ZH: To be honest, I was totally shocked when [Mandate] asked me if I wanted to direct this. The only reason that I chose to do it was simply that,
although the movie’s really complicated, the story’s very simple. So it became a big playpen with a very simple story.

MM: It must have been a playpen with all those toys lying around the set!

ZH: I found out very quickly as the director that you set the tone for the entire crew and therefore the entire movie; so I would play. When we were setting up the shots, while we were lighting, whatever it was, I’d pull pranks on the crew or start water pistol fights or try to fly a kite in the studio with a fan, because that’s what I wanted in the movie. Most of the film was shot on a really large soundstage, and it was like a scene out of Burning Man or something. You have Dustin in only half of his costume with his trailer door open learning how to play the trombone. You have Jason Bateman playing catch with his dog. And Jim [Garavente] and Richard [Gladstein], the producers, and I are all playing basketball.

MM: Did you take home any of the toys from the set?

ZH: I made off with a taxidermied hippo head, which is in my dining room now; I took that out of Magorium’s house. There’s an Abraham Lincoln that we made out of Lincoln Logs that I’ll eventually have my hands on, and an enormous color-by-number Magritte painting.

MM: How did you get Natalie Portman on board?

ZH: I sent her this very heartfelt letter saying that I needed her help as a collaborator, and she was really “the one.” I think I said something like, ‘I want this movie to be like raisins! I want this movie to be like drawing on your sneakers!’ It worked.

MM: So her character, Molly Ma-
honey, has musical talents much like Harold Crick in Stranger Than Fiction. Coincidence?
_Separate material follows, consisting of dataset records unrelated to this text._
(** * The DOS mouse driver interface (INT 33h) of DOSBox Staging

    A shallow embedding of [src/hardware/mouse/mouseif_dos_driver.cpp]:
    the driver state block, the "hardware" variables next to it, the
    pending-input accumulator, the cursor renderer and the function
    dispatcher [int33_handler], followed by the properties of the
    natural-language specification that were checked against them.

    Conventions.
    - Fixed-width integers are [Z] with the conversion of every
      [static_cast] written out ([Int.u16], [Int.s16], ...).
    - [float] is IEEE-754 binary32, computed with the Standard Library's
      [SpecFloat] operations at precision 24 and maximal exponent 128.
    - The emulator subsystems the driver calls into (video BIOS, guest
      memory, I/O ports, PIC, the mouse pacing layer, logging) are not part
      of this file.  Every call into them is appended to a trace of
      [Event]s, and every value read from them is given by a record of
      [Collaborators] whose answers may depend on the whole trace so far.
      The theorems hold for every such record. *)

From Stdlib Require Import ZArith List Bool Lia SpecFloat String.
From stdpp Require Import base list.
Import ListNotations.
Local Open Scope Z_scope.

(** ** Fixed-width integers *)

Module Int.
(** The element that [addMessage] builds for an entry whose model, if any,
    is a string. *)
Definition elementOf (m : message) : element :=
  {| className := (js "message " ++ role m)%list;
     textContent := content m;
     modelIndicator :=
       match model m with
       | Some (Json.Str s) =>
           if JsString.eqb (role m) (js "assistant")
              && negb (JsString.isEmpty s)
           then Some s else None
       | _ => None
       end |}.

Definition welcomeElement : element :=
  {| className := js "message system"; textContent := welcomeText;
     modelIndicator := None |}.

(** A freshly loaded page with nothing typed into the input. *)
Definition blankPage : World := freshPage EmptyString.

(** The [i]-th call of [fetch] makes the attempt end in the exception [e]:
    the call is rejected, or its response is ok but has no body, or the
    read of its body is rejected. *)
Definition throwsAt (network : nat -> fetchResult) (i : nat) (e : exn)
  : Prop :=
  match network i with
  | Rejected => e = NetworkError
  | Responded r =>
      ok r = true
      /\ match body r with
         | None => e = NullDereference
         | Some stream => readFails stream = true /\ e = NetworkError
         end
  end.

(** Loading a page whose store holds a given text; an apostrophe stands
    for a double quote. *)
Definition loadOf (stored : string) : completion unit * restoring :=
  loadConversationFromStorage
    (setLocalStorage (Some (jq stored)) blankPage, None).

(** ** Projections of the states an exchange goes through *)

Lemma sent_conversationHistory w : conversationHistory (sent w) = conversationHistory w.
Proof. reflexivity. Qed.

Lemma sent_localStorage w : localStorage (sent w) = localStorage w.
Proof. reflexivity. Qed.

Lemma sent_requests w : requests (sent w) = (requests w ++ [requestOf w])%list.
Proof. reflexivity. Qed.

Lemma sent_sleeps w : sleeps (sent w) = sleeps w.
Proof. reflexivity. Qed.

Lemma sent_statusLog w : statusLog (sent w) = statusLog w.
Proof. reflexivity. Qed.

Lemma sent_href w : href (sent w) = href w.
Proof. reflexivity. Qed.

Lemma backedOff_conversationHistory n w : conversationHistory (backedOff n w) = conversationHistory w.
Proof. reflexivity. Qed.

Lemma backedOff_localStorage n w : localStorage (backedOff n w) = localStorage w.
Proof. reflexivity. Qed.

Lemma backedOff_requests n w : requests (backedOff n w) = requests w.
Proof. reflexivity. Qed.

Lemma backedOff_sleeps n w : sleeps (backedOff n w) = (sleeps w ++ [retryDelay n])%list.
Proof. reflexivity. Qed.

Lemma backedOff_statusLog n w : statusLog (backedOff n w) = (statusLog w ++ [retryNotice n])%list.
Proof. reflexivity. Qed.

Lemma backedOff_href n w : href (backedOff n w) = href w.
Proof. reflexivity. Qed.

Lemma exhausted_conversationHistory w : conversationHistory (exhausted w) = conversationHistory w.
Proof. reflexivity. Qed.

Lemma exhausted_localStorage w : localStorage (exhausted w) = localStorage w.
Proof. reflexivity. Qed.

Lemma exhausted_requests w : requests (exhausted w) = requests w.
Proof. reflexivity. Qed.

Lemma exhausted_sleeps w : sleeps (exhausted w) = sleeps w.
Proof. reflexivity. Qed.

Lemma exhausted_statusLog w : statusLog (exhausted w) = (statusLog w ++ [js "Request failed after maximum retries"])%list.
Proof. reflexivity. Qed.

Lemma exhausted_href w : href (exhausted w) = href w.
Proof. reflexivity. Qed.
ZH: The music tends to express the things that I can’t with words on a page. On Mr. Magorium’s Wonder Emporium, [composer] Alexandre Desplat was the very first person that we hired actually—even before Natalie. He created a series of demos and we translated them into piano pieces; Natalie learned them and we structured our movie around them. It’s as if it was a musical… Then we wound up taking so long he had to go and work on The Golden Compass, and he had suggested Aaron Zigman [to take over]. So the score is powerful.

MM: You obviously already knew Dustin Hoffman.

ZH: I knew I wanted Dustin when we were working on Stranger Than Fiction and he had mentioned this play by David Ives called Sure Thing. He said, “I love that play. I’ve always wanted to do it.” So he called his assistant and they did a little impromptu performance of this play because he felt like it, on a whim. As soon as he did that, I thought, ‘You’ve got to be this guy.’

MM: Are you particularly interested in kids?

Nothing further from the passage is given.